Secondo l’Istat, nel 1951 ogni 100 giovani c’erano in Italia 31 anziani; al 1° gennaio 2024 la proporzione è di 200 anziani ogni 100 giovani. Nel 2050, ogni 100 giovani ci saranno 300 anziani.
In Piemonte, oggi, gli ultra sessantacinquenni sono 1milione e settantaseimila (pari al 25% della popolazione, con una percentuale destinata irrimediabilmente ad aumentare sul breve e medio termine).
Ma chi sono questi “anziani”? Gli stessi del 1951? E nel 2050 saranno gli stessi di oggi?
Il mondo dell’anziano è molto variegato: spesso abbiamo difficoltà a concepire come “anziana” una persona 65enne o un 70enne. Non solo perché sovente godono di buona salute, ma perché i nuovi anziani non sono più analfabeti che non hanno mai lasciato il contesto rurale o cittadino di appartenenza, lontani dalla tecnologia e dalle novità del mercato. Oggi gli anziani sono capaci e disponibili, risorse per le famiglie dei figli, esperti nelle difficoltà della vita, capaci di utilizzare le tecnologie, impegnati nel volontariato.

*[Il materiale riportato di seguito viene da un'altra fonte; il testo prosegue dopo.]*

(** Two worlds that differ at most in the environment variable [key]. *)
Definition same_but_variable (key : string) (w1 w2 : World) : Prop :=
  delete key (environ w1) = delete key (environ w2)
  /\ isdir w1 = isdir w2
  /\ isfile w1 = isfile w2
  /\ xml_parse w1 = xml_parse w2
  /\ run w1 = run w2
  /\ abspath w1 = abspath w2
  /\ launch_failure w1 = launch_failure w2.

(** ** Concrete installations, used to run the module *)

Module Sample.

Definition module_file : string := "/opt/lolo/python/lolopy/loloserver.py".

Definition marker : string :=
  "/opt/lolo/python/lolopy/../../src/main/scala/io/citrine/lolo".
Definition pom_path : string := "/opt/lolo/python/lolopy/../../pom.xml".
Definition local_jar : string :=
  "/opt/lolo/python/lolopy/jar/lolo-jar-with-dependencies.jar".
Definition devel_jar : string :=
  "/opt/lolo/python/lolopy/../../target/lolo-1.0.3-jar-with-dependencies.jar".

Definition pom_tag (name : string) : string :=
  "{http://maven.apache.org/POM/4.0.0}" +:+ name.

Definition version_element_tag : string := pom_tag "version".

(** A pom.xml naming version 1.0.3. *)
Definition pom : Element :=
  Elem (pom_tag "project") None
    [ Elem (pom_tag "groupId") (Some "io.citrine") [];
      Elem (pom_tag "artifactId") (Some "lolo") [];
      Elem (pom_tag "version") (Some "1.0.3") [] ].

(** A pom.xml without a version element. *)
Definition pom_without_version : Element :=
  Elem (pom_tag "project") None
    [ Elem (pom_tag "groupId") (Some "io.citrine") [];
      Elem (pom_tag "artifactId") (Some "lolo") [] ].

Definition java_banner : CompletedProcess :=
  {| stdout := []; stderr := Py.b "java version 9" |}.

Definition make_world (env : gmap string string) (dirs files : list string)
    (descriptor : parse_outcome) (java : run_outcome) : World :=
  {| environ := env;
     isdir := fun p => existsb (String.eqb p) dirs;
     isfile := fun p => existsb (String.eqb p) files;
     xml_parse := fun p => if String.eqb p pom_path then descriptor else NoSuchFile;
     run := fun _ _ => java;
     abspath := fun p => p;
     launch_failure := fun _ _ => None |}.

(** Installed from PyPi, Java on the PATH. *)
Definition packaged : World :=
  make_world ∅ [] [local_jar] NoSuchFile (Completed java_banner).

(** Installed from PyPi, no Java anywhere. *)
Definition packaged_no_java : World :=
  make_world ∅ [] [local_jar] NoSuchFile ExecutableNotFound.

(** Installed from PyPi; a [java] on the PATH that is not recognised. *)
Definition packaged_other_java : World :=
  make_world ∅ [] [local_jar] NoSuchFile
             (Completed {| stdout := []; stderr := Py.b "openjdk version 11" |}).

(** Nothing installed. *)
Definition bare : World :=
  make_world ∅ [] [] NoSuchFile (Completed java_banner).

(** As [packaged], with the heap size set to the empty string. *)
Definition packaged_empty_memory : World :=
  make_world {[ "LOLOPY_JVM_MEMORY" := "" ]} [] [local_jar] NoSuchFile
             (Completed java_banner).

(** As [packaged], with a 2g heap. *)
Definition packaged_2g : World :=
  make_world {[ "LOLOPY_JVM_MEMORY" := "2g" ]} [] [local_jar] NoSuchFile
             (Completed java_banner).

(** As [packaged], with JAVA_HOME set. *)
Definition packaged_java_home : World :=
  make_world {[ "JAVA_HOME" := "/usr/lib/jvm/default" ]} [] [local_jar]
             NoSuchFile (Completed java_banner).

(** A source checkout, built. *)
Definition checkout : World :=
  make_world ∅ [marker] [devel_jar; local_jar] (Parsed pom) (Completed java_banner).

(** A source checkout that was never built, next to a packaged jar. *)
Definition checkout_unbuilt : World :=
  make_world ∅ [marker] [local_jar] (Parsed pom) (Completed java_banner).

Poi ci sono gli ultraottantenni (circa il 7,7% degli italiani), minati da malattie, con bisogni assistenziali continui e che spesso non trovano sostegno dai servizi preposti. Per loro, in più se in difficoltà economiche, l’unico sostegno viene dal caregiver (sovente un familiare), e dai servizi del terzo settore, con punti di forza ma anche limiti.

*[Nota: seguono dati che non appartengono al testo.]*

Lemma validate_well_formed : forall buf n, validate buf n = 0 -> well_formed buf n.
Proof.
  intros buf n H. apply validate_zero in H. destruct H as [H S].
  apply checks_zero in H. destruct H as [_ H].
  unfold sanity_checks in H.
  repeat match goal with
         | F : Forall _ (_ :: _) |- _ =>
             let P := fresh "P" in
             apply Forall_cons_iff in F; destruct F as [P F];
             cbn [fst snd] in P; specialize (P ltac:(discriminate))
         end.
  clear H.
  repeat match goal with
         | P : not_numeric _ _ = false |- _ => apply check_digit in P
         | P : negb (_ =? _) && negb (_ =? _) = false |- _ => apply check_either in P
         | P : negb (_ =? _) = false |- _ => apply check_eq in P
         end.
  constructor; try assumption.
  - repeat (constructor; [assumption|]). constructor.
  - split; assumption.
  - cbn [map seq].
    change (bytes_of_string "?151515151515?")
      with [63; 49; 53; 49; 53; 49; 53; 49; 53; 49; 53; 49; 53; 63].
    repeat (apply f_equal2; [assumption|]). reflexivity.
Qed.

Lemma skip_digits_at : forall buf i,
  skip_digits (skipn i buf)
  = if isdigit (ch buf i) then skip_digits (skipn (S i) buf) else skipn i buf.
Proof.
  intros buf i.
  destruct (isdigit (ch buf i)) eqn:D.
  - rewrite (skipn_ch buf i) by now apply isdigit_nonzero.
    simpl. now rewrite D.
  - pose proof (skipn_ch_head buf i) as H.
    destruct (skipn i buf) as [|c r]; [reflexivity|].
    simpl in H. subst c. simpl. now rewrite D.
Qed.

Lemma digits_count_at : forall buf i,
  digits_count (skipn i buf)
  = if isdigit (ch buf i) then S (digits_count (skipn (S i) buf)) else O.
Proof.
  intros buf i.
  destruct (isdigit (ch buf i)) eqn:D.
  - rewrite (skipn_ch buf i) by now apply isdigit_nonzero.
    simpl. now rewrite D.
  - pose proof (skipn_ch_head buf i) as H.
    destruct (skipn i buf) as [|c r]; [reflexivity|].
    simpl in H. subst c. simpl. now rewrite D.
Qed.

La complessità dei nuovi anziani e la loro eterogeneità non permette un livellamento che vada bene per tutti. Anche la distinzione tra chi ha svolto un lavoro usurante o meno non basta come parametro nella scelta di proposte sul futuro della terza età. Certo è che dovrebbero essere studiate e strutturate dei modelli capaci di reinvestire il capitale umano con l’offerta di sfide nuove partendo dall’analisi dei contesti e delle opportunità, bilanciando tra impegno delle fasce d’età tra i 65 ed i 70 anni e l’apporto dei giovani al mondo del lavoro, evitando quelle condizioni di disparità generazionale che favoriscono sentimenti di discriminazione.
Con le previsioni dell’aumento degli anziani è auspicabile una flessibilità nell’accoglienza e nella progettazione di servizi e opportunità rispettosa e dignitosa della persona e che garantisca una qualità della vita appropriata all’individuo anche dal punto di vista della sicurezza e dell’inclusione sociale.